Caesar is built on **Rome**, a Finite State Machine framework for stateful AI agents that provides Generator–Verifier–Reviser topologies, episodic memory, dynamic policy routing, and verifiable code execution. See the [Rome framework docs](rome/README.md) if you want to build your own agent on top.

## Project Layout

```
caesar-agent/
├── caesar/          # Caesar agent (see caesar/README.md for full usage)
│   ├── caesar_agent.py
│   ├── artifact_synthesis.py
│   ├── run_agent.py
│   ├── config/      # YAML configs and creativity benchmarks
│   └── paper/       # Caesar paper (PDF)
├── rome/            # Rome framework (see rome/README.md): FSM, memory, LLM handlers, KB client
└── web_server/      # FastAPI + Next.js web GUI (see web_server/README.md)
```

## FAQ

**How is this different from LangGraph / CrewAI / AutoGen?**
Those are orchestration frameworks: they help you wire up agents. Rome is an opinionated runtime for *how* agents should reason (graph-structured exploration, adversarial verification, episodic memory). Caesar is a concrete research agent built on it.

**Do I need GPUs?**
No. Caesar uses hosted LLM APIs (OpenAI, Anthropic). A local ChromaDB instance handles the vector store. Runs on a laptop.

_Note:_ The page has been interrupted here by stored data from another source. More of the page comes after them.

(** X16. What a connection's frame makes the server send to others: a
    socket other than the sender only ever gets a [new_message] frame, and
    only when the frame was a [send_message] of an authenticated sender,
    the socket is an open member of the room addressed, and the frame
    carries the sender's own identity, the content sent and the server's
    clock. *)
Theorem others_only_hear_room_messages env ws message st other frame :
  Send other frame ∈ (onMessage env ws message st).2 →
  other ≠ ws →
  ∃ data uid,
    message = Json data
    ∧ f_type data = Some "send_message"
    ∧ userId (closure st ws) = Some uid
    ∧ frame = new_message uid (f_content data) (now env)
    ∧ other ∈ membersOf st (f_roomId data)
    ∧ readyState env other = 1%Z.
Proof.
  intros Hin Hne.
  assert (∀ f, Send other frame ∈ [Send ws f] → False) as Hself.
  { intros f [[= -> _]|[]%elem_of_nil]%elem_of_cons. done. }
  destruct message as [| |data]; simpl in Hin;
    try by (exfalso; eapply Hself).
  repeat case_decide.
  - exfalso. unfold onAuth in Hin. simpl in Hin. by eapply Hself.
  - exfalso. revert Hin. unfold onJoinRoom.
    destruct (userId (closure st ws)) as [uid|]; [|apply Hself].
    destruct (truthy (Some uid)); [|apply Hself].
    destruct (hasAccess _); apply Hself.
  - revert Hin. unfold onSendMessage.
    destruct (userId (closure st ws)) as [uid|] eqn:Hid;
      [|intros []%Hself].
    destruct (truthy (Some uid)); [|intros []%Hself].
    simpl. rewrite broadcastToRoom_members.
    intros (client & [= -> ->] & [[_ Hopen] Hmem]%list_elem_of_filter)
             %list_elem_of_fmap.
    exists data, uid. done.
  - by apply elem_of_nil in Hin.
Qed.

(** ** Joining, once more *)

(** X17. A [join_room] of a connection without an identity is refused
    with [error "Not authenticated"] and changes nothing, whatever the
    ledger would say about the balance. *)
Theorem join_needs_an_identity env ws data st :
  f_type data = Some "join_room" →
  truthy (userId (closure st ws)) = false →
  onMessage env ws (Json data) st = (st, [Send ws not_authenticated]).
Proof.
  intros Hty Hno. rewrite (onMessage_join_room _ _ _ _ Hty).
  by apply onJoinRoom_unauthenticated.
Qed.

**Which models are supported?**
OpenAI (GPT-5 family, o-series reasoning models), Anthropic (Claude 4.5 / 4.6 / 4.7), and any OpenAI-compatible endpoint. Model selection is per-subsystem (exploration, synthesis, judging) via YAML config.

**How much does a typical run cost?**
A 5-iteration exploration with Claude Haiku 4.5 runs at roughly $0.30 and 10 minutes. A 250-iteration deep run with GPT-5.4-mini is typically $5–$10.

**Can I reproduce the benchmarks?**
Yes. Configs, judge rubrics, and evaluation scripts are in `caesar/config/` and `caesar/analysis/`.

## Contributing & Community

- ⭐ **Star the repo** if Caesar is useful for your research
- 🍴 **[Why fork Caesar?](https://github.com/cognizant-ai-lab/caesar-agent/issues/4)** — concrete starting points and good-first-issues for contributors
- 💬 **[Open a Discussion](https://github.com/cognizant-ai-lab/caesar-agent/discussions)** for ideas, questions, or use cases
- 🐛 **[File an Issue](https://github.com/cognizant-ai-lab/caesar-agent/issues)** for bugs or feature requests
- 🔧 **PRs welcome**, especially new exploration policies, synthesis strategies, and benchmark domains

### Good places to start a fork

| Goal | Issue | Effort |
|---|---|:---:|
| Adapt Caesar for your research domain (legal, biology, finance, …) | [#3 — Domain config preset](https://github.com/cognizant-ai-lab/caesar-agent/issues/3) | 1–2 hrs |
| Add a new web-search backend (Tavily, Exa, Serper, …) | [#1 — New search backend](https://github.com/cognizant-ai-lab/caesar-agent/issues/1) | 2–3 hrs |
| Experiment with multi-agent synthesis (ring or debate merge) | [#2 — Ring-merge strategy](https://github.com/cognizant-ai-lab/caesar-agent/issues/2) | 4–6 hrs |

If you fork Caesar for your own work, drop a comment on [issue #4](https://github.com/cognizant-ai-lab/caesar-agent/issues/4) — we'd love to see what you build.

## Citation

If you use Caesar in your research, please cite:

```bibtex
@misc{liang26caesar,
  title={Caesar: Deep Agentic Web Exploration for Creative Answer Synthesis}, 
  author={Jason Liang and Elliot Meyerson and Risto Miikkulainen},
  year={2026},
  eprint={2604.20855},
  archivePrefix={arXiv},
  primaryClass={cs.IR},
  url={https://arxiv.org/abs/2604.20855}, 
}
```

## License

Apache License 2.0. See [LICENSE](LICENSE) and [NOTICE](NOTICE).